TO DO: Retype only the lines at the head of the records, first through the one with "From S2P Require Import Prelude GoStrings GoUrl", exactly as written.

RECORDS PROVIDED:
(* ===== verification/DirectoryService.v ===== *)
(** * The scheduler in the API process (api/directory_scheduler.go)

    The scheduler reads the configuration file again at every visit.  The file system is
    not part of the process world: [filesAt] is the file system as it is when the process
    is in a given world, so that other processes (the directory commands) may have
    changed it in between. *)

From S2P Require Import Prelude GoStrings GoUrl GoTime Redis World Frame FileSystem Observability.
From S2P Require Import ActivityModel DirectoryOrigin DirectoryProfile DirectoryStore DirectoryClient.
From S2P Require Import DirectoryClientSpec DirectoryScheduler DirectorySchedulerSpec DirectoryConfig.
From S2P Require Import DirectoryEditor DirectoryEditorSpec DirectoryDisableSpec RelayConfig.

(** api/web.go *)
Definition normalizedStatusDomain (domain : string) : string := ToLower (TrimSuffix (TrimSpace domain) ".").

Definition participatingInstanceCount (snapshot : RelayState) : Z :=
  let domains := (normalizedStatusDomain ∘ subDomain <$> SubscribersAndFollowers snapshot)
                 ++ (normalizedStatusDomain ∘ pubDomain <$> Publishers snapshot) in
  Z.of_nat (size (list_to_set (C := gset string) domains ∖ {[""]})).

Definition durableDirectoryEnabled {PrivateKey} (config : Config PrivateKey) (origin : string) : result bool :=
  if negb (cfgSchedulerEnabled config) then Ok false
  else match ConfigDirectory config origin with
  | Ok entry => Ok (Enabled entry)
  | Err e => if errorIs e "ErrNotFound" then Ok false else Err e
  end.

(** store.go *)
Definition NewRedisStore (client : bool) : result unit := if client then Ok tt else Err ErrStore.

Section service.
Context {S : Type} `{Redis S} {PrivateKey Base : Type} (lib : ClientLib PrivateKey Base) (yaml : YamlLib) (keys : KeyLib PrivateKey)
  (publicKeyPEM : PrivateKey → string) (filesAt : World S → FsWorld).
Abbreviation Mw := (M (World S)).
Abbreviation RelayConfig := (RelayConfig S PrivateKey).

(** The configuration file as it is now. *)
Definition loadFile (path : string) : Mw (result (Config PrivateKey)) := λ w,
  (w, match LoadConfig yaml keys (ParseAddress lib) path (filesAt w) with
      | (_, Done (Ok current)) =>
          if decide (cfgSource current = SourceFile) then Done (Ok current)
          else Done (Err (errorsNew "durable directory configuration is unavailable"))
      | (_, Done (Err _)) => Done (Err (errorsNew "durable directory configuration is unavailable"))
      | (_, Panic m) => Panic m
      end).
Definition enabledNow (path origin : string) : Mw (result bool) :=
  current ←! loadFile path; mret (durableDirectoryEnabled current origin).
Definition clientNow (config : RelayConfig) (actor : Actor) (path : string) (entry : Directory)
    : Mw (result (SchedClient S)) :=
  current ←! loadFile path;
  mret (client ← New lib (mkOptions (Origin entry) (acID actor) (URL_String (rcDomain config)) (cfgProfile current)
                            (pkID (acPublicKey actor)) (Some (rcActorKey config))
                            (Some (state ← getRelay; mret (Ok (participatingInstanceCount state)))));
        Ok (asSchedClient lib client)).

Definition newDirectoryScheduler (config : option RelayConfig) (metrics : bool) : Mf (result (Scheduler S)) :=
  match config with
  | Some c =>
      if negb (rcSchedulerEnabled c) || (rcConfigurationPath c =s "")
      then mret (Err (errorsNew "directory scheduler is not configured"))
      else
        let path := rcConfigurationPath c in
        info ← os_Lstat path;
        match info with
        | Err _ => mret (Err (errorsNew "directory scheduler requires a regular configuration file"))
        | Ok info =>
            if negb (IsRegular info) then mret (Err (errorsNew "directory scheduler requires a regular configuration file"))
            else if bool_decide (rcDirectories c = []) then mret (Err (errorsNew "directory scheduler has no entries"))
            else
              let actor := NewActivityPubActorFromRelayConfig publicKeyPEM c in
              mret (_ ← NewRedisStore (rcRedisClient c);
                    New_ (mkScheduler (acID actor) (rcDirectories c) (enabledNow path) (clientNow c actor path) metrics))
        end
  | None => mret (Err (errorsNew "directory scheduler is not configured"))
  end.
(** [startDirectoryScheduler]: the scheduler that runs, if any; the relay starts in any case. *)
Definition startDirectoryScheduler (config : option RelayConfig) (metrics : bool) : Mf (option (Scheduler S)) :=
  if negb (DirectorySchedulerEnabled config) then mret None
  else
    scheduler ← newDirectoryScheduler config metrics;
    mret (match scheduler with Ok s => Some s | Err _ => None end).
End service.
(* ===== verification/ServerLifecycleSpec.v ===== *)
(** * Theorems about the HTTP servers of the API process

    Over every interleaving of the goroutines: nothing is left running or unread when
    the function returns, and it returns. *)

From S2P Require Import Prelude GoStrings ServerLifecycle.

(** ** Counting *)

Definition endedCount (l : list serverState) : nat := length (base.filter (λ st, st = Ended) l).
Arguments endedCount : simpl never.
Lemma endedCount_cons st l : endedCount (st :: l) = ((if decide (st = Ended) then 1 else 0) + endedCount l)%nat.
Proof. unfold endedCount. rewrite filter_cons. by case_decide. Qed.
Lemma endedCount_insert l i c : l !! i = Some (Serving c) → endedCount (<[i := Ended]> l) = Datatypes.S (endedCount l).
Proof.
  revert i. induction l as [|st l IH]; intros [|i] Hi; [done|done|..].
  - injection Hi as ->. cbn. rewrite !endedCount_cons. by rewrite decide_True, decide_False.
  - change (<[Datatypes.S i := Ended]> (st :: l)) with (st :: <[i := Ended]> l). rewrite !endedCount_cons, (IH i Hi). lia.
Qed.
Definition close (st : serverState) : serverState := match st with Serving _ => Serving true | Ended => Ended end.
Lemma endedCount_alter l i : endedCount (alter close i l) = endedCount l.
Proof.
  revert i. induction l as [|st l IH]; intros [|i]; [done|done|..].
  - change (alter close 0%nat (st :: l)) with (close st :: l). rewrite !endedCount_cons. by destruct st.
  - change (alter close (Datatypes.S i) (st :: l)) with (st :: alter close i l). by rewrite !endedCount_cons, IH.
Qed.
Lemma endedCount_le l : (endedCount l ≤ length l)%nat.
Proof. apply length_filter. Qed.
Lemma endedCount_all l : endedCount l = length l → Forall (λ st, st = Ended) l.
Proof.
  induction l as [|st l IH]; [by constructor|]. rewrite endedCount_cons. cbn. pose proof (endedCount_le l).
  case_decide; [|lia]. intros E. constructor; [done|]. apply IH. lia.
Qed.
Lemma endedCount_some l : (endedCount l < length l)%nat → ∃ i c, l !! i = Some (Serving c).
Proof.
  induction l as [|st l IH]; [cbn; lia|]. rewrite endedCount_cons. cbn. destruct st as [c|]; [by exists 0%nat, c|].
  rewrite decide_True by done. intros Hl. destruct IH as (i & c & Hi); [lia|]. by exists (Datatypes.S i), c.
Qed.
Lemma endedCount_elem l : Ended ∈ l → (0 < endedCount l)%nat.
Proof.
  induction l as [|st l IH]; [by intros ?%elem_of_nil|]. rewrite endedCount_cons. intros [<-|Hl]%elem_of_cons.
  - rewrite decide_True by done. lia.
  - specialize (IH Hl). lia.
Qed.
Lemma endedCount_fresh n : endedCount (replicate n (Serving false)) = 0%nat.
Proof. induction n as [|n IH]; [done|]. cbn [replicate]. rewrite endedCount_cons, decide_False by done. exact IH. Qed.

(** ** The invariant *)

(** Results the function has received. *)
Definition taken (s : lifecycle) : nat :=
  match lcPC s with
  | AtSelect => 0
  | AtShutdown _ => if lcReceived s then 1 else 0
  | AtDrain k => length (lcNames s) - k
  | Returned => length (lcNames s)
  end.
(** The servers for which Shutdown has been called. *)
Definition closedUpTo (s : lifecycle) : nat :=
  match lcPC s with AtSelect => 0 | AtShutdown i => i | _ => length (lcNames s) end.
Record lifecycleInv (s : lifecycle) : Prop := {
  li_servers : length (lcServers s) = length (lcNames s);
  li_some : (0 < length (lcNames s))%nat;
  li_results : endedCount (lcServers s) = (taken s + length (lcChannel s))%nat;
  li_pc : match lcPC s with
          | AtSelect => lcReceived s = false ∧ lcResult s = None
          | AtShutdown i => (i ≤ length (lcNames s))%nat
          | AtDrain k => (k ≤ length (lcNames s))%nat
          | Returned => True end;
  li_closed : ∀ j, (j < closedUpTo s)%nat → lcServers s !! j ≠ Some (Serving false) }.
(* ===== verification/ActorKey.v ===== *)
(** * The relay's identity key (models/key.go, models/utils.go, main.go)

    Generating the key file, call by call over the file system; reading a remote public
    key.  RSA key generation, PEM and the DER encodings are parameters. *)

From S2P Require Import Prelude GoStrings Redis World FileSystem.

(** ** System calls *)

(** [os.MkdirAll]: directories are not kept apart from the names in them. *)
Definition os_MkdirAll (dir : string) (mode : Z) : Mf (result unit) := syscall (λ fs, (fs, Ok tt)).
(** [os.OpenFile] with O_WRONLY, O_CREATE and O_EXCL: a new file, or an error if the name exists,
    be it a symbolic link. *)
Definition freshInode (fs : Fs) : nat :=
  fresh (dom (fs_inodes fs) ∪ map_img (fs_dir fs) ∪ map_img (fs_durable fs) ∪ list_to_set (omap snd (fs_pending fs))).
Definition os_CreateExclusive (path : string) (mode : Z) : Mf (result nat) :=
  syscall (λ fs, match fs_dir fs !! resolve path with
                 | Some _ => (fs, Err errExist)
                 | None => let n := freshInode fs in
                           (link (resolve path) (Some n)
                              (setInodes (<[n := mkInode RegularFile mode 0 0 "" None]> (fs_inodes fs)) fs), Ok n)
                 end).

(** ** Generation *)

Section key.
Context {PrivateKey : Type}.
(** [rsa.GenerateKey] with the randomness of this call, and the PEM text of a PKCS #1 key. *)
Variable rsaGenerateKey : Z → result PrivateKey.
Variable encodeKey : PrivateKey → string.

(** Write, sync and close: the first error, and whether the descriptor is closed. *)
Definition writeKey (file : nat) (encoded : string) : Mf (result unit * bool) :=
  written ← writeAll file encoded;
  match written with
  | Err e => mret (Err (errorWrap "write actor key: " e), false)
  | Ok _ =>
      synced ← file_Sync file;
      match synced with
      | Err e => mret (Err (errorWrap "sync actor key: " e), false)
      | Ok _ =>
          closed ← file_Close;
          match closed with
          | Err e => mret (Err (errorWrap "close actor key: " e), true)
          | Ok _ => mret (Ok tt, true)
          end
      end
  end.
Definition GenerateActorKey (path : string) (bits : Z) : Mf (result unit) :=
  if bits <? 2048 then mret (Err (errorsNew "RSA key size must be at least 2048 bits"))
  else if path =s "" then mret (Err (errorsNew "actor key output path is empty"))
  else match rsaGenerateKey bits with
  | Err e => mret (Err (errorWrap "generate RSA key: " e))
  | Ok key =>
      let encoded := encodeKey key in
      made ← os_MkdirAll (filepath_Dir path) 488;
      match made with
      | Err e => mret (Err (errorWrap "create actor key directory: " e))
      | Ok _ =>
          file ← os_CreateExclusive path 384;
          match file with
          | Err e => mret (Err (if errorIs e "os.ErrExist" then errorsNew ("actor key already exists: " +:+ path)
                                else errorWrap "create actor key: " e))
          | Ok file =>
              '(result_, closed) ← writeKey file encoded;
              (* the deferred function *)
              _ ← (if (closed : bool) then mret (Ok tt) else file_Close);
              _ ← (match result_ with Ok _ => mret (Ok tt) | Err _ => os_Remove (resolve path) end);
              mret result_
          end
      end
  end.
(** The command [generate-key]: what it prints. *)
Definition generateKeyCommand (keyOutput : string) (keyBits : Z) : Mf (result string) :=
  _ ←! GenerateActorKey keyOutput keyBits; mret (Ok ("Generated relay actor key at " +:+ keyOutput)).
End key.

(** ** Public keys *)

(** What [x509.ParsePKIXPublicKey] returns: an RSA key, or a key of the Go type named. *)
Inductive pkixKey (PublicKey : Type) := PkixRSA (key : PublicKey) | PkixOther (goType : string).
Arguments PkixRSA {PublicKey} key.
Arguments PkixOther {PublicKey} goType.
Definition ReadPublicKeyRSAFromString {PublicKey} (pemDecode : string → option string)
    (parsePKIX : string → result (pkixKey PublicKey)) (parsePKCS1 : string → result PublicKey) (pemString : string)
    : result PublicKey :=
  match pemDecode pemString with
  | None => Err (errorsNew "public key PEM is invalid")
  | Some der =>
      match parsePKIX der with
      | Ok (PkixRSA publicKey) => Ok publicKey
      | Ok (PkixOther goType) => Err (errorsNew ("public key is " +:+ goType +:+ ", not RSA"))
      | Err pkixErr =>
          match parsePKCS1 der with
          | Ok publicKey => Ok publicKey
          | Err pkcs1Err =>
              Err (errorsNew ("parse RSA public key: PKIX: " +:+ err_text pkixErr +:+ "; PKCS#1: " +:+ err_text pkcs1Err))
          end
      end
  end.
(** [marshalPKIX] fails with [None]; no key gives no text. *)
Definition generatePublicKeyPEMString {PublicKey} (marshalPKIX : PublicKey → option string) (pemEncode : string → string → string)
    (publicKey : option PublicKey) : string :=
  match publicKey with
  | None => ""
  | Some key => match marshalPKIX key with None => "" | Some der => pemEncode "PUBLIC KEY" der end
  end.

(** ** A field with a default (redisHGetOrCreateWithDefault) *)

Definition HEXISTS (k f : string) : Rcmd bool := λ now d,
  (d, (λ h : gmap string string, bool_decide (is_Some (h !! f))) <$> asHash now d k).
Definition HGETnil (k f : string) : Rcmd string := λ now d,
  (d, h ← asHash now d k; match h !! f with Some v => Ok v | None => Err redisNil end).
Definition redisHGetOrCreateWithDefault {S} `{Redis S} (key field_ defaultValue : string) : M (World S) (result string) :=
  keyExist ←! redis (HEXISTS key field_);
  if (keyExist : bool) then redis (HGETnil key field_)
  else (_ ←! redis (HSET key [(field_, defaultValue)]); mret (Ok defaultValue)).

FINISHED EXERCISE:
(* ===== verification/DirectoryService.v ===== *)
(** * The scheduler in the API process (api/directory_scheduler.go)

    The scheduler reads the configuration file again at every visit.  The file system is
    not part of the process world: [filesAt] is the file system as it is when the process
    is in a given world, so that other processes (the directory commands) may have
    changed it in between. *)

From S2P Require Import Prelude GoStrings GoUrl GoTime Redis World Frame FileSystem Observability.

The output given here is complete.